Companies have patented their method of hiring, and real estate agents have patented the way they sell houses. Lawyers now advise athletes to patent their sports moves, and screenwriters to patent their movie plots. (My screenplay for "Jurassic Park" was cited as a good candidate.)
Where does all this lead? It means that if a real estate agent lists a house for sale, he can be sued because an existing patent for selling houses includes item No. 7, "List the house." It means that Kobe Bryant may serve as an inspiration but not a model, because nobody can imitate him without fines. It means nobody can write a dinosaur story because my patent includes 257 items covering all aspects of behavior, like item No. 13, "Dinosaurs attack humans and other dinosaurs."
Such a situation is idiotic, of course. Yet elements of it already exist. And unless we begin to turn this around, there will be worse to come.

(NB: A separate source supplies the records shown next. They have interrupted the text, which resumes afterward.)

(** ** The loop terminates *)

Lemma fetch_loop_total (fuel : nat) :
  forall current_block end_block w,
    session_new w = [] ->
    end_block - current_block + 1 <= Z.of_nat fuel ->
    exists w',
      fetch_loop address fuel current_block end_block w = Some (Ok tt, w')
      /\ session_new w' = []
      /\ node w' = node w
      /\ utcnow w' = utcnow w
      /\ db w' = db w
      /\ clock_reads w' = clock_reads w.
Proof.
  induction fuel as [|fuel IH]; intros cur e w Hclean Hfuel.
  - cbn [fetch_loop]. destruct (cur <=? e) eqn:E; [apply Z.leb_le in E; lia|].
    exists w. repeat split; try reflexivity; assumption.
  - cbn [fetch_loop]. destruct (cur <=? e) eqn:E.
    + apply Z.leb_le in E.
      destruct (fetch_window_frame cur e w Hclean E)
        as [next [w1 [Hrun [Hc1 [Hn1 [Hu1 [Hlt [Hdb1 Hr1]]]]]]]].
      rewrite Hrun.
      destruct (IH next e w1 Hc1)
        as [w' [Hloop [Hc' [Hn' [Hu' [Hdb' Hr']]]]]]; [lia|].
      exists w'. repeat split; try assumption; congruence.
    + exists w. repeat split; try reflexivity; assumption.
Qed.

(** Past the end of the range the loop does nothing, whatever the fuel. *)
Lemma fetch_loop_done (fuel : nat) (current_block end_block : Z) (w : World) :
  end_block < current_block ->
  fetch_loop address fuel current_block end_block w = Some (Ok tt, w).
Proof.
  intros H. destruct fuel; cbn [fetch_loop];
    (destruct (current_block <=? end_block) eqn:E;
     [apply Z.leb_le in E; lia|reflexivity]).
Qed.

End Fetch.

(** ** Where the scan pointer goes *)

(** C1, as the program has it.  A window always moves the scan pointer
    past its last block.  It sends one request per block of the window
    and logs every block whose request failed.  When the commit goes
    through, the table has gained exactly the batches the scan found, the
    log ends with the count of stored batches and the pointer is the
    block after the window; when the commit raises, the log ends with its
    error, the table is what it was and the pointer is [BATCH_SIZE]
    blocks further.  A run over a given range always returns. *)
Theorem fetch_window_always_advances
        (address : string) (current_block end_block : Z) (w : World) :
  session_new w = [] ->
  current_block <= end_block ->
  let batch_end := window_end current_block end_block in
  let blocks := range current_block (batch_end + 1) in
  let bs := window_batches address w current_block end_block in
  let scan_log := InfoFetching current_block batch_end
                  :: range_errors (node w) (rpc_attempts w) blocks in
  (exists next w',
      fetch_window address current_block end_block w = (Ok next, w')
      /\ batch_end < next
      /\ rpc_attempts w'
         = (rpc_attempts w + Z.to_nat (batch_end - current_block + 1))%nat
      /\ (forall n f,
             current_block <= n <= batch_end ->
             eth_getBlockByNumber
               (node w) (rpc_attempts w + Z.to_nat (n - current_block)) n
             = inl f ->
             In (ErrorProcessingBlock n (TransportError f)) (log w'))
      /\ ((flush (utcnow w) (map submission_of bs) (db w, clock_reads w)
           = Ok (db w', clock_reads w')
           /\ next = batch_end + 1
           /\ (exists new, db w' = db w ++ new /\ map row_batch new = bs)
           /\ log w' = log w ++ scan_log ++ [InfoStored (List.length bs)])
          \/ (exists e,
                 flush (utcnow w) (map submission_of bs) (db w, clock_reads w)
                 = Raise e
                 /\ next = current_block + BATCH_SIZE
                 /\ db w' = db w
                 /\ log w' = log w ++ scan_log ++ [ErrorFetching e])))
  /\ (exists w',
         fetch_batches address current_block (Some end_block) w
         = Some (Ok tt, w')).
Proof.
  intros Hclean Hle batch_end blocks bs scan_log. split.
  - pose proof (fetch_window_run address current_block end_block w Hclean) as Hrun.
    cbv zeta in Hrun. fold batch_end blocks bs scan_log in Hrun. rewrite Hrun.
    assert (Hlen : List.length blocks
                   = Z.to_nat (batch_end - current_block + 1)).
    { subst blocks. rewrite range_length. f_equal. lia. }
    assert (Hbe : current_block <= batch_end)
      by (subst batch_end; unfold window_end, BATCH_SIZE; lia).
    assert (Herr : forall n f,
               current_block <= n <= batch_end ->
               eth_getBlockByNumber
                 (node w) (rpc_attempts w + Z.to_nat (n - current_block)) n
               = inl f ->
               In (ErrorProcessingBlock n (TransportError f)) scan_log).
    { intros n f Hn Hfail. subst scan_log blocks. right.
      replace (batch_end + 1)
        with (current_block
              + Z.of_nat (Z.to_nat (batch_end + 1 - current_block))) by lia.
      apply range_errors_block; [lia|assumption]. }
    destruct bs as [|b bs'] eqn:Ebs.
    + do 2 eexists. split; [reflexivity|]. cbn [rpc_attempts db log clock_reads].
      split; [lia|]. split; [now rewrite Hlen|]. split.
      * intros n f Hn Hfail. apply in_or_app. right. apply in_or_app. left.
        now apply Herr.
      * left. split; [reflexivity|]. split; [reflexivity|].
        split; [|reflexivity]. exists []. now rewrite app_nil_r.
    + do 2 eexists. split; [reflexivity|]. cbn [rpc_attempts db log clock_reads].
      split; [subst batch_end; unfold window_end, BATCH_SIZE; lia|].
      split; [now rewrite Hlen|]. split.
      * intros n f Hn Hfail. apply in_or_app. right. apply in_or_app. left.
        now apply Herr.
      * right. exists not_json_serializable. cbn [map].
        rewrite flush_pending. auto.
  - unfold fetch_batches, ret.
    destruct (fetch_loop_total address
                (Z.to_nat (end_block - current_block + 1))
                current_block end_block w Hclean) as [w' [H _]]; [lia|].
    now exists w'.
Qed.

I wanted to end this essay by telling a story about how current rulings hurt us, but the patent for "ending an essay with an anecdote" is owned. So I thought to end with a quotation from a famous person, but that strategy is patented, too. I then decided to end abruptly, but "abrupt ending for dramatic effect" is also patented. Finally, I decided to pay the "end with summary" patent fee, since it was the least expensive.
The Supreme Court should rule against Metabolite, and the Patent Office should begin to reverse its strategy of patenting strategies. Basic truths of nature can't be owned.
Oh, and by the way: I own the patent for "essay or letter criticizing a previous publication." So anyone who criticizes what I have said here had better pay a royalty first, or I'll see you in court.